What to work on
Copy out every line holding the string "vsize" from the records below.

Records

Lemma turn_never (stop : entry_ -> bool) ht i fuel :
  vsize ht = TABLE_SIZE -> 0 <= i < TABLE_SIZE -> existsb stop ht = false -> passed stop ht i fuel.
Proof.
  intros Hlen Hi Hex d _.
  destruct (vget_is_Some ht (at_step i d)) as [e He]; [rewrite Hlen; apply at_step_range|].
  exists e. split; [done|]. destruct (stop e) eqn:Es; [|done].
  assert (Ht : existsb stop ht = true) by (apply existsb_exists; exists e; split; [|done];
    by apply list_elem_of_In, vget_elem_of; eexists). congruence.
Qed.

Lemma free_loop_never ht i fuel :
  0 <= i < TABLE_SIZE -> passed (fun e => negb (used e)) ht i fuel -> free_loop fuel ht i = UB.
Proof.
  revert i. induction fuel as [|fuel IH]; intros i Hi Hp; [done|]. cbn [free_loop].
  destruct (Hp O) as (e0 & He0 & Hs0); [lia|]. rewrite at_step_0 in He0 by done. rewrite He0.
  cbn [of_option rbind]. apply negb_false_iff in Hs0. unfold used in Hs0. rewrite Hs0.
  apply IH; [apply at_step_range with (d := 1%nat)|by apply passed_next].
Qed.

(** The two probing loops end exactly when the table has an entry that stops them,
    for the search a free or matching one, for the insertion a free one; then TABLE_SIZE
    rounds are enough, and otherwise no number of rounds is. *)
Theorem probing_terminates (same : entry_ -> bool) (ht : ConnectionsTable) (i : Z) :
  vsize ht = TABLE_SIZE -> 0 <= i < TABLE_SIZE ->
  (if existsb (fun e => (lcid_ e =? NO_LCID) || same e) ht
   then exists lcid, forall fuel, (rounds <= fuel)%nat -> find_loop fuel same ht i = Ok lcid
   else forall fuel, find_loop fuel same ht i = UB) /\
  (if existsb (fun e => lcid_ e =? NO_LCID) ht
   then exists j, forall fuel, (rounds <= fuel)%nat -> free_loop fuel ht i = Ok j
   else forall fuel, free_loop fuel ht i = UB).
Proof.
  intros Hlen Hi. split.
  - change (fun e => (lcid_ e =? NO_LCID) || same e) with (find_stop same).
    destruct (existsb (find_stop same) ht) eqn:Hex.
    + destruct (turn_ends _ _ _ Hlen Hi Hex) as (d & e & Hd & He & Hs & Hp). exists (lcid_ e).
      intros fuel Hf. apply (find_loop_reach same ht d); [done..|lia].
    + intros fuel. apply find_loop_never; [done|by apply turn_never].
  - assert (Hu : forall e, (lcid_ e =? NO_LCID) = negb (used e)) by (intros e; unfold used; by rewrite negb_involutive).
    rewrite (existsb_ext (fun e => lcid_ e =? NO_LCID) (fun e => negb (used e)) ht Hu).
    destruct (existsb _ ht) eqn:Hex.
    + destruct (turn_ends _ _ _ Hlen Hi Hex) as (d & e & Hd & He & Hs%negb_true_iff & Hp). exists (at_step i d).
      intros fuel Hf. apply (free_loop_reach ht d i fuel e); [done..|lia].
    + intros fuel. apply free_loop_never; [done|by apply turn_never].
Qed.

Lemma probing_terminates_witness :
  (exists lcid, forall fuel, (rounds <= fuel)%nat -> find_loop fuel (same_flow 1 2 3 4) new_ConnectionsTable 5 = Ok lcid) /\
  (exists j, forall fuel, (rounds <= fuel)%nat -> free_loop fuel new_ConnectionsTable 5 = Ok j).
Proof.
  refine (probing_terminates (same_flow 1 2 3 4) new_ConnectionsTable 5 _ _); [by vm_compute|unfold TABLE_SIZE; lia].
Defined.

Answer box
  vsize ht = TABLE_SIZE -> 0 <= i < TABLE_SIZE -> existsb stop ht = false -> passed stop ht i fuel.
  vsize ht = TABLE_SIZE -> 0 <= i < TABLE_SIZE ->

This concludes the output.